So far, several regulatory networks have been suggested for ureteric development, which may interconnect or operate in parallel. For instance, Airik et al41 have suggested an independent role for the transcription factor T-box 18 (Tbx18) on Wnt signaling and on a cascade involving sonic hedgehog (Shh) – Patched142 – bone morphogenetic protein 4 (Bmp4)43. The highly conserved gene, Teashirt 3 (Tshz3), which encodes a transcription factor, may act downstream or as a permissive co-factor to the Shh pathway, and has effects on retinoic acid signaling and on myocardin36,37. Mouse ureteric smooth muscle precursors express Tshz3. Teashirt 3 null mutant mice have congenital hydronephrosis without anatomical obstruction: increasing hydronephrosis is preceded by failed ureteric smooth muscle differentiation, and ex vivo, their ureters lack peristalsis36. Furthermore, a TSHZ3 coding variant appears to be a risk factor for human congenital UPJA36, thereby inferring a genetic etiology for this condition. Null mutants for discs-large homologue 1 (Dlgh1)44, angiotensin type 1 receptor (Agtr1)45 or inactivation of its potential downstream effecter gene calcineurinB1 (Cnb1) in urinary tract mesenchyme46, also demonstrate defective pelvi-ureteric smooth muscle, with failure of peristalsis resulting in progressive hydronephrosis.

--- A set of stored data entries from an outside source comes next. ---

(** * sanic-cookies: the session dictionary, its lock keeper and the AsyncPG store

    A shallow embedding of [sanic_cookies/models.py] (the classes
    [LockKeeper] and [SessionDict]) and of
    [sanic_cookies/interfaces/asyncpg.py] (the class [AsyncPG]), with the
    properties of the specification stated over it.

    Conventions of the embedding:
    - a Python [str] key is a [string] whose characters are the code points
      0..255, and [lower] is [str.lower] on that range;
    - a Python [dict] is a [gmap];
    - a method of [SessionDict] is a computation of the monad [M]: it reads
      and writes the object ([self]) and the process-wide state ([World]),
      and either returns, raises, or suspends for ever on a lock;
    - the global [lock_keeper], the warnings issued and the calls made to
      the session backend live in [World];
    - asyncio tasks interleave at their suspension points only; the
      relation [step] lists them. *)

From Stdlib Require Import ZArith Ascii String.
From stdpp Require Import gmap strings list fin_maps.

Local Open Scope string_scope.

(** ** Keys: [str.lower] *)

(** [str.lower] on one character with code point below 256: the letters
    A-Z and the Latin-1 capitals U+00C0..U+00DE (all but the multiplication
    sign U+00D7) move up by 32, every other character is its own lower
    case. *)
Definition lower_char (c : ascii) : ascii :=
  let n := N_of_ascii c in
  if ((65 <=? n) && (n <=? 90)
      || (192 <=? n) && (n <=? 222) && negb (n =? 215))%N
  then ascii_of_N (n + 32)
  else c.

Fixpoint lower (s : string) : string :=
  match s with
  | EmptyString => EmptyString
  | String c s' => String (lower_char c) (lower s')
  end.

(** Two characters that are the same letter, whatever their case. *)
Definition same_letter (c d : ascii) : Prop :=
  c = d \/ lower_char c = d \/ c = lower_char d.

(** [case_variant k k']: [k'] is [k] with the case of some of its letters
    changed. *)
Inductive case_variant : string -> string -> Prop :=
| cv_empty : case_variant EmptyString EmptyString
| cv_char c d s t :
    same_letter c d -> case_variant s t ->
    case_variant (String c s) (String d t).

(** ** Results of a call *)

Inductive exn :=
| KeyError (key : string)
| AttributeError (key : string)
| AssertionError
| BackendFailure (what : string).

(** A call returns, raises, or never resumes because it waits on the lock
    object at address [l]. *)
Inductive result (A : Type) :=
| Ok (a : A)
| Raise (e : exn)
| Blocked (l : nat).
Arguments Ok {A} a.
Arguments Raise {A} e.
Arguments Blocked {A} l.

Definition is_Ok {A} (r : result A) : bool :=
  match r with Ok _ => true | _ => false end.

(** ** asyncio.Lock, as far as [LockKeeper] uses it *)

(** A lock object: its [_locked] flag and its queue of waiters. A waiter is
    the task that waits and whether its future has been resolved; only
    [Lock.release] resolves a future. *)
Record Lock := mkLock {
  lk_locked : bool;
  lk_waiters : list (nat * bool)
}.

(** [Lock()] *)
Definition new_Lock : Lock := mkLock false [].

(** [Lock.locked()] *)
Definition Lock_locked (lk : Lock) : bool := lk_locked lk.

(** [await lock.acquire()] by task [me], up to its suspension point: a free
    lock without waiters is taken at once ([true]); otherwise the task
    queues a future and suspends ([false]). *)
Definition Lock_acquire (me : nat) (lk : Lock) : Lock * bool :=
  if negb (lk_locked lk) && bool_decide (lk_waiters lk = [])
  then (mkLock true (lk_waiters lk), true)
  else (mkLock (lk_locked lk) (lk_waiters lk ++ [(me, false)])%list, false).

(** The rest of [acquire] for the suspended task [me], run once its future
    has been resolved: the future leaves the queue and the lock is taken. *)
Definition Lock_resume (me : nat) (lk : Lock) : option Lock :=
  if bool_decide ((me, true) ∈ lk_waiters lk)
  then Some (mkLock true (filter (λ w, w.1 ≠ me) (lk_waiters lk)))
  else None.

(** ** LockKeeper *)

(** The lock objects created so far, by address, and the class attribute
    [acquired_locks], a dict from session id to lock object. *)
Record LockKeeper := mkKeeper {
  objects : list Lock;
  acquired_locks : gmap string nat
}.

Definition empty_keeper : LockKeeper := mkKeeper [] ∅.

Inductive grant := Granted | Suspended (l : nat).

(** [LockKeeper.acquire], called by task [me]. A lock object is always
    true in a condition, so [if existing_lock] tests the presence of the
    entry. *)
Definition acquire (me : nat) (id : string) (k : LockKeeper)
  : LockKeeper * grant :=
  match acquired_locks k !! id with
  | Some l =>
      (* await existing_lock.acquire() *)
      match objects k !! l with
      | Some lk =>
          let '(lk', now) := Lock_acquire me lk in
          (mkKeeper (<[l := lk']> (objects k)) (acquired_locks k),
           if now then Granted else Suspended l)
      | None => (k, Suspended l)
      end
  | None =>
      (* new_lock = Lock(); await new_lock.acquire() *)
      let '(lk', _) := Lock_acquire me new_Lock in
      (* self.acquired_locks[sid] = new_lock *)
      (mkKeeper (objects k ++ [lk'])%list
                (<[id := length (objects k)]> (acquired_locks k)),
       Granted)
  end.

(** [LockKeeper.release]: the call [existing_lock.release()] is commented
    out in the source; the entry is deleted and the lock object is left as
    it is. *)
Definition release (id : string) (k : LockKeeper) : LockKeeper :=
  match acquired_locks k !! id with
  | Some _ => mkKeeper (objects k) (delete id (acquired_locks k))
  | None => k
  end.

(** The waiters of [id]'s registered lock that are still suspended. *)
Definition waiters_of (id : string) (k : LockKeeper) : list nat :=
  match acquired_locks k !! id with
  | Some l =>
      match objects k !! l with
      | Some lk => (filter (λ w, w.2 = false) (lk_waiters lk)).*1
      | None => []
      end
  | None => []
  end.

(** Every lock object is taken and none of its waiters has a resolved
    future. *)
Definition keeper_inv (k : LockKeeper) : Prop :=
  forall l lk, objects k !! l = Some lk ->
    lk_locked lk = true /\ forall w, w ∈ lk_waiters lk -> w.2 = false.

(** Every entry of [acquired_locks] is the address of a lock object. *)
Definition registry_inv (k : LockKeeper) : Prop :=
  forall id l, acquired_locks k !! id = Some l -> l < length (objects k).

(** ** SessionDict *)

Inductive warning :=
| UNLOCKED_WARNING_MSG
| UNLOCKED_LOCKED_ACCESS_MIX_MSG.

(** What an attribute lookup on a [SessionDict] evaluates to. *)
Inductive attribute :=
| InstanceAttribute (name : string)
| BoundMethod (name : string)
| DictMethod (name : string).

Section Session.

Context {value B : Type}.

Local Abbreviation payload := (gmap string value).

(** The fields set by [__init__]; [session] and [request] are the handles
    through which the backend is reached ([_fetch_sess], [_post_sess]
    below). *)
Record SessionDict := mkSessionDict {
  store : payload;
  sid : string;
  warn_lock : bool;
  is_modified : bool
}.

(** [x or {}] *)
Definition or_empty (x : option payload) : payload :=
  match x with
  | Some p => if decide (p = ∅) then ∅ else p
  | None => ∅
  end.

(** [SessionDict.__init__] *)
Definition init (initial : option payload) (id : string) (warn : bool)
  : SessionDict :=
  mkSessionDict (or_empty initial) id warn false.

(** What the process does that an observer can see, in order. *)
Inductive event :=
| Warned (m : warning)
| AcquireCalled (id : string)
| ReleaseCalled (id : string)
| FetchCalled (id : string)
| PostCalled (id : string) (p : payload).

Record World := mkWorld {
  lock_keeper : LockKeeper;
  backend : B;
  trace : list event
}.

Record Cfg := mkCfg {
  self : SessionDict;
  world : World
}.

(** The two methods of the session object that [SessionDict] calls. They
    are not part of the files embedded here: they are parameters, a
    function of the backend state that returns ([inr]) or raises ([inl]). *)
Variable _fetch_sess : string -> B -> (exn + option payload) * B.
Variable _post_sess : string -> payload -> B -> (exn + unit) * B.

(** *** The monad of methods *)

Definition M (A : Type) : Type := Cfg -> result A * Cfg.

#[local] Instance M_ret : MRet M := λ A a c, (Ok a, c).

#[local] Instance M_bind : MBind M := λ A1 A2 f m c,
  match m c with
  | (Ok a, c') => f a c'
  | (Raise e, c') => (Raise e, c')
  | (Blocked l, c') => (Blocked l, c')
  end.

Definition raise {A} (e : exn) : M A := λ c, (Raise e, c).

Definition block {A} (l : nat) : M A := λ c, (Blocked l, c).

Definition gets {A} (f : Cfg -> A) : M A := λ c, (Ok (f c), c).

Definition set_store (p : payload) : M unit := λ c,
  let s := self c in
  (Ok (), mkCfg (mkSessionDict p (sid s) (warn_lock s) (is_modified s))
                (world c)).

Definition set_is_modified (b : bool) : M unit := λ c,
  let s := self c in
  (Ok (), mkCfg (mkSessionDict (store s) (sid s) (warn_lock s) b) (world c)).

Definition set_lock_keeper (k : LockKeeper) : M unit := λ c,
  let w := world c in
  (Ok (), mkCfg (self c) (mkWorld k (backend w) (trace w))).

Definition emit (e : event) : M unit := λ c,
  let w := world c in
  (Ok (), mkCfg (self c)
            (mkWorld (lock_keeper w) (backend w) (trace w ++ [e])%list)).

(** [warnings.warn(...)] *)
Definition warn (m : warning) : M unit := emit (Warned m).

(** [assert b] *)
Definition py_assert (b : bool) : M unit :=
  if b then mret () else raise AssertionError.

(** A call of the backend through the session object. *)
Definition call_backend {A} (f : B -> (exn + A) * B) : M A := λ c,
  let w := world c in
  let '(r, b') := f (backend w) in
  let c' := mkCfg (self c) (mkWorld (lock_keeper w) b' (trace w)) in
  match r with
  | inr a => (Ok a, c')
  | inl e => (Raise e, c')
  end.

(** *** The methods *)

(** [SessionDict.is_locked] *)
Definition is_locked : M bool :=
  s ← gets self;
  k ← gets (λ c, lock_keeper (world c));
  match acquired_locks k !! sid s with
  | Some l => mret (from_option Lock_locked false (objects k !! l))
  | None => mret false
  end.

(** [SessionDict._warn_if_not_locked] *)
Definition _warn_if_not_locked : M unit :=
  locked ← is_locked;
  s ← gets self;
  if negb locked && warn_lock s then warn UNLOCKED_WARNING_MSG else mret ().

(** [SessionDict.__getitem__] *)
Definition __getitem__ (key : string) : M value :=
  _warn_if_not_locked;;
  s ← gets self;
  match store s !! lower key with
  | Some v => mret v
  | None => raise (KeyError (lower key))
  end.

(** [SessionDict.__setitem__] *)
Definition __setitem__ (key : string) (v : value) : M unit :=
  _warn_if_not_locked;;
  set_is_modified true;;
  s ← gets self;
  set_store (<[lower key := v]> (store s)).

(** [SessionDict.__delitem__] *)
Definition __delitem__ (key : string) : M unit :=
  _warn_if_not_locked;;
  set_is_modified true;;
  s ← gets self;
  match store s !! lower key with
  | Some _ => set_store (delete (lower key) (store s))
  | None => raise (KeyError (lower key))
  end.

Our understanding of the pathophysiology of congenital UPJA remains rudimentary. The lack of an anatomical blockage in the ureter paired with an abnormal smooth muscle and neural arrangement at the UPJ32,47, have resulted in the concept of a “functional” obstruction. The normal ureter propels urine from the renal pelvis to the bladder through unidirectional peristaltic contractions triggered by pacemaker cells48, while preventing reflux. Failure of this peristaltic mechanism is thought to cause hydronephrosis through ineffective urine flow46. The intrinsic compliance of the collecting system initially attempts to avoid pressure rises by accommodating the accumulating urine through dilatation. However, persisting urine flow impairment eventually results in hypertrophy of the renal pelvis with loss of compliance and rising pressure within the collecting system. Changes in renal function follow. In general terms, obstruction in early gestation impairs renal growth and differentiation, producing small dysplastic kidneys. Later, it generates primarily a dilated system7 with progressive stretching of the renal cortex preceding histological and functional changes. The key in congenital UPJA is to identify the ones which will progress to renal deterioration, if left untreated, from those which will spontaeously improve or resolve over time.
Clinical features
Although many UPJA are diagnosed on prenatal ultrasound, some still present as problems in infancy and beyond. Abdominal mass was one of the principal symptoms of UPJA in babies before the ultrasound era49. Loin or renal-angle pain reflects more acute distension of the renal pelvis, and can be accompanied by nausea and vomiting. A detailed history may reveal that the pain correlates with periods of increased fluid intake or ingestion of a food with diuretic properties (i.e. Dietl crisis), or intermittent compression of the UPJ, for instance, by lower pole crossing vessels. Pyelonephritis/pyonephrosis and sepsis, haematuria, and hypertension are less common presentations of UPJA.
Associated anomalies
Associated urological anomalies include ureteric hypoplasia50, VUR51,52, VUJ anomaly, partial or complete ureteric duplication53,54 and horseshoe kidney. UPJA can be associated with anorectal anomaly, congenital heart disease and VATER syndrome55.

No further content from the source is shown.